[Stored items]
================================
(* ===== verification/ObjectStore.v ===== *)
(** The bucket the object-storage substrate commits to, and the programs over it: the calls of an [ObjectStore] as
    [packages/objectstore-fs/src/fs-objectstore.ts] answers them, the manifest ([ee/packages/objectstore-substrate/src/manifest.ts]), consumer
    watermarks ([consumers.ts]), snapshot objects ([snapshot.ts]) and the cross-shard frontier ([frontier.ts]). *)
From S2P Require Import Prelude Numbers Values Json IdCodec DocStore Segments.

(** ** Objects *)

(** [Manifest]; its decimal-string timestamps and lease deadline are the integers they spell. *)
Record Manifest := {
  m_epoch : Z; m_frontierTs : Z; m_tsCounter : Z; m_segments : list Z; m_nextSeqno : Z; m_writerId : jsstr; m_leaseExpiresAt : Z;
  m_snapshotTs : option Z; m_snapshotSegBase : option Z }.
#[global] Instance Manifest_eq_dec : EqDecision Manifest.
Proof. solve_decision. Defined.

(** What an object of a shard's key space holds: a JSON text, kept as the value it spells. *)
Inductive body :=
  | BManifest (m : Manifest)
  | BSegment (w : WireSegmentPayload)
  | BSnapshot (w : WireSnapshotPayload)
  | BWatermark (appliedSeqno : Z).
#[global] Instance body_eq_dec : EqDecision body.
Proof. solve_decision. Defined.

(** The objects by key. An etag is derived from the content of an object, so it is modelled as that content. *)
Definition bucket : Type := list (jsstr * body).

Definition os_get (b : bucket) (key : jsstr) : option body := jm_get b key.
Definition os_putImmutable (b : bucket) (key : jsstr) (x : body) : bucket :=
  match os_get b key with Some _ => b | None => jm_set b key x end.
Definition os_casPut (b : bucket) (key : jsstr) (x : body) (ifMatch : option body) : res bucket :=
  match ifMatch, os_get b key with
  | None, Some _ => Err CasConflict
  | None, None => Ok (jm_set b key x)
  | Some e, Some c => if decide (c = e) then Ok (jm_set b key x) else Err CasConflict
  | Some _, None => Err CasConflict
  end.
Definition os_list (b : bucket) (prefix : jsstr) : list jsstr := List.filter (starts_with prefix) b.*1.
Definition os_delete (b : bucket) (key : jsstr) : bucket := jm_delete b key.

(** ** Calls *)
Inductive oscall :=
  | CGet (key : jsstr)
  | CPut (key : jsstr) (x : body)
  | CCas (key : jsstr) (x : body) (ifMatch : option body)
  | CList (prefix : jsstr)
  | CDelete (key : jsstr).
Inductive osreply :=
  | RBody (x : option body)
  | REtag (x : body)
  | RKeys (ks : list jsstr)
  | RUnit.

(** The answer of the store and the bucket it leaves *)
Definition os_exec (b : bucket) (c : oscall) : res osreply * bucket :=
  match c with
  | CGet k => (Ok (RBody (os_get b k)), b)
  | CPut k x => (Ok RUnit, os_putImmutable b k x)
  | CCas k x e => match os_casPut b k x e with Ok b' => (Ok (REtag x), b') | Err e => (Err e, b) end
  | CList p => (Ok (RKeys (os_list b p)), b)
  | CDelete k => (Ok RUnit, os_delete b k)
  end.

(** ** Programs: asynchronous code suspended at its calls, other code may run at each [await] *)
Inductive prog (A : Type) : Type :=
  | Done (a : A)
  | Call (c : oscall) (k : res osreply → prog A).
Arguments Done {A} _.
Arguments Call {A} _ _.
Fixpoint pbind {A B} (p : prog A) (f : A → prog B) : prog B :=
  match p with Done a => f a | Call c k => Call c (λ r, pbind (k r) f) end.

(** Code with an object's fields [S] that returns or throws *)
Definition M (S A : Type) : Type := S → prog (S * res A).
Definition mret {S A} (a : A) : M S A := λ s, Done (s, Ok a).
Definition mthrow {S A} (e : exn) : M S A := λ s, Done (s, Err e).
Definition mlift {S A} (r : res A) : M S A := λ s, Done (s, r).
Definition mbind' {S A B} (m : M S A) (f : A → M S B) : M S B :=
  λ s, pbind (m s) (λ x, match x.2 with Ok a => f a x.1 | Err e => Done (x.1, Err e) end).
Definition mtry {S A} (m : M S A) (h : exn → M S A) : M S A :=
  λ s, pbind (m s) (λ x, match x.2 with Ok a => Done x | Err e => h e x.1 end).
Definition mstate {S} : M S S := λ s, Done (s, Ok s).
Definition mset {S} (f : S → S) : M S unit := λ s, Done (f s, Ok tt).
Notation "'let@' x := m 'in' k" := (mbind' m (λ x, k)) (at level 10, x pattern, m at level 100, k at level 200) : helipod_scope.
Notation "'do@' m 'in' k" := (mbind' m (λ _, k)) (at level 10, m at level 100, k at level 200) : helipod_scope.

Definition call {S} (c : oscall) : M S osreply := λ s, Call c (λ r, Done (s, r)).
Definition c_get {S} (key : jsstr) : M S (option body) :=
  let@ r := call (CGet key) in match r with RBody x => mret x | _ => mthrow TypeError end.
Definition c_put {S} (key : jsstr) (x : body) : M S unit := do@ call (CPut key x) in mret tt.
Definition c_cas {S} (key : jsstr) (x : body) (ifMatch : option body) : M S body :=
  let@ r := call (CCas key x ifMatch) in match r with REtag e => mret e | _ => mthrow TypeError end.
Definition c_list {S} (prefix : jsstr) : M S (list jsstr) :=
  let@ r := call (CList prefix) in match r with RKeys ks => mret ks | _ => mthrow TypeError end.
Definition c_delete {S} (key : jsstr) : M S unit := do@ call (CDelete key) in mret tt.

Definition isCasConflict (e : exn) : bool := match e with CasConflict => true | _ => false end.

(** ** Keys *)
Definition manifestKey (shard : jsstr) : jsstr := js "s" ++ shard ++ js "/manifest".
Definition segPrefix (shard : jsstr) : jsstr := js "s" ++ shard ++ js "/seg/".
Definition segmentKey (shard : jsstr) (seqno : Z) : jsstr := segPrefix shard ++ string_of_int seqno.
Definition snapPrefix (shard : jsstr) : jsstr := js "s" ++ shard ++ js "/snap/".
Definition snapshotKey (shard : jsstr) (ts : Z) : jsstr := snapPrefix shard ++ string_of_int ts.
Definition consumersPrefix (shard : jsstr) : jsstr := js "s" ++ shard ++ js "/consumers/".
Definition consumerKey (shard consumerId : jsstr) : jsstr := consumersPrefix shard ++ consumerId.

(** [key.slice(key.lastIndexOf("/") + 1)] *)
Fixpoint after_slash (acc s : jsstr) : jsstr :=
  match s with [] => rev acc | c :: s' => if c =? 47 then after_slash [] s' else after_slash (c :: acc) s' end.
Definition key_suffix (key : jsstr) : jsstr := after_slash [] key.
(** The integer a key's suffix spells ([Number(suffix)] with [Number.isInteger], [/^\d+$/] with [BigInt]): exact on the decimal spellings the
    keys are written with, [None] elsewhere. *)
Definition suffix_int (key : jsstr) : option Z :=
  let s := key_suffix key in
  match s with [] => None | _ => if forallb is_digit s then parseInt10 s else None end.

(** ** Manifest *)
Definition emptyManifest : Manifest :=
  {| m_epoch := 0; m_frontierTs := 0; m_tsCounter := 0; m_segments := []; m_nextSeqno := 0; m_writerId := []; m_leaseExpiresAt := 0;
     m_snapshotTs := None; m_snapshotSegBase := None |}.
Record Cached := { c_manifest : Manifest; c_etag : body }.
Definition readManifest {S} (shard : jsstr) : M S (option Cached) :=
  let@ entry := c_get (manifestKey shard) in
  match entry with
  | None => mret None
  | Some (BManifest m) => mret (Some {| c_manifest := m; c_etag := BManifest m |})
  | Some _ => mthrow TypeError
  end.
Definition createManifest {S} (shard : jsstr) : M S Cached :=
  let@ etag := c_cas (manifestKey shard) (BManifest emptyManifest) None in mret {| c_manifest := emptyManifest; c_etag := etag |}.
Definition casManifest {S} (shard : jsstr) (next : Manifest) (ifMatch : body) : M S body := c_cas (manifestKey shard) (BManifest next) (Some ifMatch).

(** ** Snapshot objects *)
Definition writeSnapshot {S} (shard : jsstr) (p : SnapshotPayload) : M S unit :=
  c_put (snapshotKey shard (sn_frontierTs p)) (BSnapshot (encodeSnapshot p)).
Definition readSnapshot {S} (shard : jsstr) (ts : Z) : M S (option SnapshotPayload) :=
  let@ entry := c_get (snapshotKey shard ts) in
  match entry with
  | None => mret None
  | Some (BSnapshot w) => let@ p := mlift (decodeSnapshot w) in mret (Some p)
  | Some _ => mthrow TypeError
  end.

(** ** Consumer watermarks *)
Fixpoint publish_loop {S} (key : jsstr) (x : body) (attempts : nat) : M S unit :=
  match attempts with
  | O => mthrow (PlainError "publishConsumerWatermark exhausted retries")
  | Datatypes.S attempts' =>
      let@ existing := c_get key in
      mtry (do@ c_cas key x existing in mret tt)
        (λ e, if isCasConflict e then publish_loop key x attempts' else mthrow e)
  end.
Definition publishConsumerWatermark {S} (shard consumerId : jsstr) (appliedSeqno : Z) : M S unit :=
  publish_loop (consumerKey shard consumerId) (BWatermark appliedSeqno) 5.
Fixpoint read_watermarks {S} (prefix : jsstr) (keys : list jsstr) : M S (list (jsstr * Z)) :=
  match keys with
  | [] => mret []
  | key :: keys' =>
      let@ entry := c_get key in
      match entry with
      | None => read_watermarks prefix keys'
      | Some (BWatermark n) =>
          let@ out := read_watermarks prefix keys' in mret ((drop (length prefix) key, n) :: out)
      | Some _ => mthrow TypeError
      end
  end.
Definition readConsumerWatermarks {S} (shard : jsstr) : M S (list (jsstr * Z)) :=
  let@ keys := c_list (consumersPrefix shard) in read_watermarks (consumersPrefix shard) keys.
Definition removeConsumer {S} (shard consumerId : jsstr) : M S unit := c_delete (consumerKey shard consumerId).

(** ** Cross-shard frontier *)
Fixpoint frontier_loop {S} (shards : list jsstr) (min : option Z) : M S Z :=
  match shards with
  | [] => mret (default 0 min)
  | shard :: shards' =>
      let@ entry := readManifest shard in
      match entry with
      | None => mret 0
      | Some c =>
          let ts := m_frontierTs (c_manifest c) in
          frontier_loop shards' (match min with None => Some ts | Some t => if ts <? t then Some ts else min end)
      end
  end.
Definition readGlobalFrontier {S} (shards : list jsstr) : M S Z := match shards with [] => mret 0 | _ => frontier_loop shards None end.

(** A program run without interference *)
Fixpoint run_prog {A} (b : bucket) (p : prog A) : bucket * A :=
  match p with Done a => (b, a) | Call c k => let '(r, b') := os_exec b c in run_prog b' (k r) end.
================================
→ Work request:
Return nothing but the lines from the top of the records above through the line that has "m_epoch : Z;". Keep each one exact.

→ Response to this exercise:
(* ===== verification/ObjectStore.v ===== *)
(** The bucket the object-storage substrate commits to, and the programs over it: the calls of an [ObjectStore] as
    [packages/objectstore-fs/src/fs-objectstore.ts] answers them, the manifest ([ee/packages/objectstore-substrate/src/manifest.ts]), consumer
    watermarks ([consumers.ts]), snapshot objects ([snapshot.ts]) and the cross-shard frontier ([frontier.ts]). *)
From S2P Require Import Prelude Numbers Values Json IdCodec DocStore Segments.

(** ** Objects *)

(** [Manifest]; its decimal-string timestamps and lease deadline are the integers they spell. *)
Record Manifest := {
  m_epoch : Z; m_frontierTs : Z; m_tsCounter : Z; m_segments : list Z; m_nextSeqno : Z; m_writerId : jsstr; m_leaseExpiresAt : Z;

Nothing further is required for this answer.